*Your instructions*. In the records, find every line with the word "DQueue" and copy it out.

*Records supplied*.

(** ** Reserve takes the oldest job of the first queue that has one *)

Lemma reserve_scan_first now queues l queue kj :
  reserve_scan now queues l = Some (queue, kj) ->
  exists pre post, queues = pre ++ queue :: post /\ forall x, x ∈ pre -> next_job now x l = None.
Proof.
  induction queues as [|x queues IH]; simpl; [done|].
  case_match eqn:E; intros; simplify_eq.
  - exists [], queues. split; [done | set_solver].
  - destruct IH as (pre & post & -> & Hpre); [done|]. exists (x :: pre), post.
    split; [done|]. intros y [->|Hy]%elem_of_cons; auto.
Qed.

Lemma reserve_scan_None now queues l :
  reserve_scan now queues l = None <-> forall x, x ∈ queues -> next_job now x l = None.
Proof.
  induction queues as [|x queues IH]; simpl; [set_solver|].
  case_match eqn:E; [split; [done|]|].
  - intros H. rewrite H in E; [done | set_solver].
  - rewrite IH. set_solver.
Qed.

(** No job of [queue] is available at [now]. *)
Definition drained (now : time) (queue : string) (q : MemoryQueue) : Prop :=
  forall k j, q_jobs q !! k = Some j -> j_queue j = queue -> available now j = false.

Lemma next_job_drained now queue q :
  next_job now queue (map_to_list (q_jobs q)) = None <-> drained now queue q.
Proof.
  rewrite next_job_None. unfold drained. split.
  - intros H k j Hk. apply (H (k, j)). by apply elem_of_map_to_list.
  - intros H [k j] Hk%elem_of_map_to_list. by apply H with k.
Qed.

(** Reserve takes queues in the order given and, within one, the job that became ready
    first, the one pushed first among equals; it fails with ErrNoJob only when every queue
    is drained, and a failed Reserve changes nothing. *)
Theorem Reserve_oldest_first n q now uuid queues lease :
  wf n q ->
  match Reserve now uuid queues lease q with
  | (_, Ok d) =>
      exists pre post j, queues = pre ++ DQueue d :: post /\
        (forall x, x ∈ pre -> drained now x q) /\
        q_jobs q !! DKey d = Some j /\ available now j = true /\ DAvailableAt d = readyAt j /\
        forall k' j', q_jobs q !! k' = Some j' -> j_queue j' = DQueue d ->
          available now j' = true ->
          readyAt j < readyAt j' \/ (readyAt j = readyAt j' /\ j_seq j <= j_seq j')
  | (q', Err e) =>
      q' = q /\
      (e = Sentinel ErrNoJob ->
         0 < lease /\ q_closed q = false /\ forall x, x ∈ queues -> drained now x q)
  end.
Proof.
  intros Hwf. destruct (Reserve now uuid queues lease q) as [q' [d|e]] eqn:E.
  - pose proof E as E0. apply Reserve_Ok in E as (k & j & Hk & Hav & _ & Hq & _ & Hc & Hi & _ & Hd & Hn).
    unfold Reserve in E0. rewrite Hi, Hc in E0. case_match; [done|].
    case_match eqn:Es; [|done]. destruct p as [queue [k' j']].
    assert (queue = j_queue j) as -> by (simplify_eq/=; done).
    destruct (reserve_scan_first _ _ _ _ _ Es) as (pre & post & -> & Hpre).
    pose proof (jo_key _ _ _ _ (wf_jobs _ _ Hwf _ _ Hk)) as Hkey.
    exists pre, post, j. rewrite Hq. split; [done|].
    split; [intros x Hx; by apply next_job_drained, Hpre|].
    split; [by rewrite Hd; unfold DKey; simpl; rewrite <- Hkey|].
    split; [done|]. split; [by rewrite Hd|].
    intros k2 j2 Hk2 Hq2 Ha2.
    pose proof (next_job_minimal _ _ _ _ (k2, j2) Hn ltac:(by apply elem_of_map_to_list) Hq2 Ha2)
      as Hmin%before_lex_false.
    simpl in Hmin. lia.
  - pose proof (Reserve_Err _ _ _ _ _ _ _ E) as ->. split; [done|]. intros ->.
    unfold Reserve in E. case_match; [done|]. case_match; [done|]. case_match; [done|].
    case_match eqn:Es; [by destruct p as [? [? ?]]|]. breflect.
    split; [done|]. split; [done|]. intros x Hx. apply next_job_drained.
    by apply (reserve_scan_None now queues (map_to_list (q_jobs q))).
Qed.

(** ** Concrete queues, for the witnesses *)

Ltac solve_op_ok := repeat constructor; simpl; first [lia | discriminate].

Lemma run_app os os' q : run (os ++ os') q = run os' (run os q).
Proof. revert q. induction os as [|o os IH]; intros q; simpl; auto. Qed.

Lemma run_reachable os :
  Forall op_ok os -> reachable (Z.of_nat (length os)) (run os NewMemoryQueue).
Proof.
  induction os as [|o os IH] using rev_ind; intros Hok; [constructor|].
  apply Forall_app in Hok as [Hos Ho]. rewrite run_app, length_app. simpl.
  replace (Z.of_nat (length os + 1)) with (Z.of_nat (length os) + 1) by lia.
  apply reachable_step; [auto|]. by inversion Ho.
Qed.

(** What a sequence of steps from a new queue gives is well formed. *)
Lemma wf_run os :
  Forall op_ok os -> Z.of_nat (length os) <= max_int64 ->
  wf (Z.of_nat (length os)) (run os NewMemoryQueue).
Proof. intros Hok Hn. apply wf_of_reachable; [by apply run_reachable | done]. Qed.

Definition sample_env (id : string) : Envelope := mkEnvelope id "mail" 1 "{}" ∅ 50 0.

(** Two jobs pushed, the first one leased at 200 until 300. *)
Definition sample_pushes : list op :=
  [OPush (fun _ => 100) "default" (sample_env "a") 0;
   OPush (fun _ => 101) "default" (sample_env "b") 0].

Definition sample_queue : MemoryQueue := run sample_pushes NewMemoryQueue.

Lemma sample_queue_wf : wf 2 sample_queue.
Proof. apply (wf_run sample_pushes); [solve_op_ok | done]. Qed.

Definition sample_delivery : Delivery :=
  mkDelivery "default" (setAttempt 1 (sample_env "a")) "r1" false 100 None.

Lemma sample_reserve :
  Reserve 200 "r1" ["default"] 100 sample_queue =
  ((Reserve 200 "r1" ["default"] 100 sample_queue).1, Ok sample_delivery).
Proof. vm_compute. reflexivity. Qed.

Lemma Reserve_order_independent_witness :
  reserve_scan 200 ["default"] (rev (map_to_list (q_jobs sample_queue))) =
  reserve_scan 200 ["default"] (map_to_list (q_jobs sample_queue)).
Proof.
  apply (Reserve_order_independent 2 sample_queue 200 ["default"]
    (rev (map_to_list (q_jobs sample_queue))) sample_queue_wf).
  symmetry. apply Permutation_rev.
Defined.

Lemma Reserve_oldest_first_witness :
  exists d q', Reserve 200 "r1" ["default"] 100 sample_queue = (q', Ok d) /\
  forall k' j', q_jobs sample_queue !! k' = Some j' -> j_queue j' = "default" ->
    available 200 j' = true -> DAvailableAt d <= readyAt j'.
Proof.
  pose proof (Reserve_oldest_first 2 sample_queue 200 "r1" ["default"] 100 sample_queue_wf) as H.
  rewrite sample_reserve in H. cbv beta iota in H.
  destruct H as (pre & post & j & _ & _ & _ & _ & Hj & H).
  do 2 eexists. split; [exact sample_reserve|].
  intros k' j' Hk Hq Ha. specialize (H k' j' Hk Hq Ha). rewrite Hj. lia.
Defined.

*Exercise result*.
      exists pre post j, queues = pre ++ DQueue d :: post /\
        forall k' j', q_jobs q !! k' = Some j' -> j_queue j' = DQueue d ->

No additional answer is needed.